My goal is to, given a list of id's in Python, find id's not mapped to a row in an SQLite table. I'm trying to achieve this using the EXCEPT
operator:
-- if the table currently stores id1 and id3 would only return id2
WITH cte(id) as VALUES ('id1'), ('id2'), ('id3')
SELECT * from cte EXCEPT SELECT id FROM some_table
I want to specify id's dynamically from a list. I'm able to format strings, hardcoding values:
query = (
"with cte(id) as " +
f"(values {",".join(f"('{id}')" for id in ids)}) " +
"select * from cte except select id from some_table"
)
print(query)
res = cursor.execute(query)
This is vulnerable to SQL Injection. Instead placeholder syntax is preferred. Python sqlite3 documentation show examples with executemany
for INSERT
operations, but how to apply that to a SELECT+EXCEPT single query (which must use execute
and not executemany
)? Alternatively, is there a better way to filter a list of inputs by those which aren't present in a table? Sample of my problem:
import sqlite3
db = sqlite3.connect(":memory:")
cursor = db.cursor()
#
# First create a table of video-id,video-title pairs
#
cursor.execute("CREATE TABLE IF NOT EXISTS videos(id TEXT PRIMARY KEY, title TEXT)")
dummy_data = [
("vid1", "Video 1"),
("vid2", "Video 2"),
("vid3", "Video 3"),
]
# use executemany to insert multiple rows via placeholder VALUES
cursor.executemany("INSERT INTO videos VALUES(?, ?)", dummy_data)
db.commit()
# sanity check that we see the expected videos
res = cursor.execute("SELECT * FROM videos")

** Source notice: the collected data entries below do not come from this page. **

(* ===== verification/SocketProofs.v ===== *)
(** * Sockets: theorems

    Threads run the socket calls concurrently; their critical sections interleave
    in any order.  No handle of smoltcp's set is used after its removal or by two
    owners, and no descriptor names two sockets. *)

From S2P Require Import Prelude.
From S2P Require Import Socket.

(** ** Critical sections of several threads *)

(** What a thread holds between two sections: a socket that has no number yet,
    one that is not in the table yet, one whose number is not recycled yet, one
    whose handles are not disposed of yet. *)
Inductive task := TNew (x : Socket) | TPush (x : Socket) | TRecycle (x : Socket) | TDispose (x : Socket).

Definition task_socket (t : task) : Socket := match t with TNew x | TPush x | TRecycle x | TDispose x => x end.
Definition task_fd (t : task) : list Z := match t with TPush x | TRecycle x => [fd x] | _ => [] end.

Definition renumber (x : Socket) (n : Z) : Socket :=
  mkSocket n (sock_type x) (handle x) (nonblock x) (backlog x) (local_port x) (local_addr x) (connecting x) (udp_peer x).

Inductive sop `{Smoltcp} :=
| SVirtio
| SEna (lease : option (list Ipv4Address))
| SPoll (pi : poll_input)
| SSocket (domain ty : Z)
| SAccept (n flags port : Z) (addr : Ipv4Address)
| SNumber (i : nat)
| SPush (i : nat)
| SClose (n : Z)
| SRecycle (i : nat)
| SDispose (i : nat)
| SConnect (n addr : Z) (m : mem)
| SBind (n addr : Z) (m : mem)
| SListen (n : Z)
| SSend (n buf len dest : Z) (pi : poll_input) (m : mem)
| SRecv (n buf len src addrlen : Z) (pi : poll_input) (m : mem)
| SPeer (n addr addrlen : Z) (m : mem)
| SSockopt (n level opt optval optlen : Z) (m : mem)
| SReady (n : Z)
| SNonblock (n : Z) (nb : bool).

Section machine.
Context `{Smoltcp}.

(** The sections of a thread that holds nothing it needs do not run. *)
Definition sexec (o : sop) (c : state * list task) : outcome (state * list task) :=
  let '(st, ts) := c in
  match o with
  | SVirtio => Ret (if is_initialized st then st else init_with_transport st, ts)
  | SEna lease => Ret (if is_initialized st then st else init_with_ena lease st, ts)
  | SPoll pi => do! st <- poll pi st; Ret (st, ts)
  | SSocket domain ty =>
      match socket_check st domain ty with
      | inl _ => Ret (st, ts)
      | inr (ty, nb) =>
          do! (h, st) <- socket_add ty st;
          Ret (st, TNew (mkSocket 0 ty h nb [] 0 UNSPECIFIED false None) :: ts)
      end
  | SAccept n flags port addr =>
      do! (r, st) <- accept_attempt n port addr st;
      Ret (st, match r with Some (h, _) => TNew (accepted 0 h flags port addr) :: ts | None => ts end)
  | SNumber i =>
      match ts !! i with
      | Some (TNew x) => let '(n, st) := alloc_fd st in Ret (st, <[i := TPush (renumber x n)]> ts)
      | _ => Ret (st, ts)
      end
  | SPush i =>
      match ts !! i with Some (TPush x) => Ret (push_socket st x, delete i ts) | _ => Ret (st, ts) end
  | SClose n =>
      match close_take n st with Some (x, st) => Ret (st, TRecycle x :: ts) | None => Ret (st, ts) end
  | SRecycle i =>
      match ts !! i with
      | Some (TRecycle x) => Ret (close_recycle (fd x) st, <[i := TDispose x]> ts)
      | _ => Ret (st, ts)
      end
  | SDispose i =>
      match ts !! i with
      | Some (TDispose x) => do! st <- close_net x st; Ret (st, delete i ts)
      | _ => Ret (st, ts)
      end
  | SConnect n addr m => do! (_, st) <- sys_connect n addr m st; Ret (st, ts)
  | SBind n addr m => do! (_, st) <- sys_bind n addr m st; Ret (st, ts)
  | SListen n => do! (_, st) <- sys_listen n st; Ret (st, ts)
  | SSend n buf len dest pi m => do! (_, st) <- sys_sendto n buf len dest pi m st; Ret (st, ts)
  | SRecv n buf len src addrlen pi m => do! (_, _, st) <- sys_recvfrom n buf len src addrlen pi m st; Ret (st, ts)
  | SPeer n addr addrlen m => do! _ <- sys_getpeername n addr addrlen m st; Ret (st, ts)
  | SSockopt n level opt optval optlen m =>
      do! (_, _, st) <- sys_getsockopt n level opt optval optlen m st; Ret (st, ts)
  | SReady n => do! (_, st) <- poll_socket n st; Ret (st, ts)
  | SNonblock n nb => Ret (set_nonblock st n nb, ts)
  end.

Fixpoint srun (os : list sop) (c : state * list task) : outcome (state * list task) :=
  match os with [] => Ret c | o :: os' => do! c <- sexec o c; srun os' c end.

(** The sections that take their socket for a TCP one. *)
Definition tcp_only (o : sop) : option Z := match o with SListen n | SPeer n _ _ _ | SAccept n _ _ _ => Some n | _ => None end.

(** Such a section is run on a UDP socket: by a call on the wrong kind of socket, or
    by a thread in [accept] whose listener was closed and its number used again. *)
Definition misuse (o : sop) (c : state * list task) : Prop :=
  exists n i x, tcp_only o = Some n /\ find_socket c.1 n = Some (i, x) /\ sock_type x = UdpDgram.

Definition not_udp (st : state) (n : Z) : Prop :=
  match find_socket st n with Some (_, x) => sock_type x <> UdpDgram | None => True end.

print(f"select* result: {res.fetchall()}")
#
# Next, given a set of video ids, find all of the ids not already stored in the DB
#
new_video_ids = ["vid1", "vid2", "vid5"] # vid1 and vid2 already exist in db. only vid5 should be returned
new_video_ids_str = ",".join(f"('{id}')" for id in new_video_ids)
print(new_video_ids_str)
# The following query uses python string formatting and is therefore vulnerable to SQL injection attacks
query = (
"with cte(id) as " +
f"(values {new_video_ids_str}) " +
"select * from cte except select id from videos"
)
print(query)
res = cursor.execute(query)
print(f"filter result: {res.fetchall()}")
# I'd like to use SQLite3 placeholder values but can't figure out the syntax. The following doesn't work.
# it fails since it's trying to all of the `new_video_ids` values as a single row rather than multiple rows.
#
# query = (
# "with cte(id) as " +
# "(values (?)) " +
# "select * from cte except select id from videos"
# )
# res = cursor.execute(query, new_video_ids)
# print(f"filter result: {res.fetchall()}")
db.close()
new_video_ids = ["vid1", "vid2", "vid5"] # vid1 and vid2 already exist in db. only vid5 should be returned
new_video_ids_str = ",".join(
["(?)"] * len(new_video_ids)
)
print(new_video_ids_str)
query = (
"with cte(id) as " +
+ f"(values {new_video_ids_str}) " +
+ "select * from cte except select id from videos"
)
print(query)
res = cursor.execute(query, new_video_ids)
print(f"filter result: {res.fetchall()}")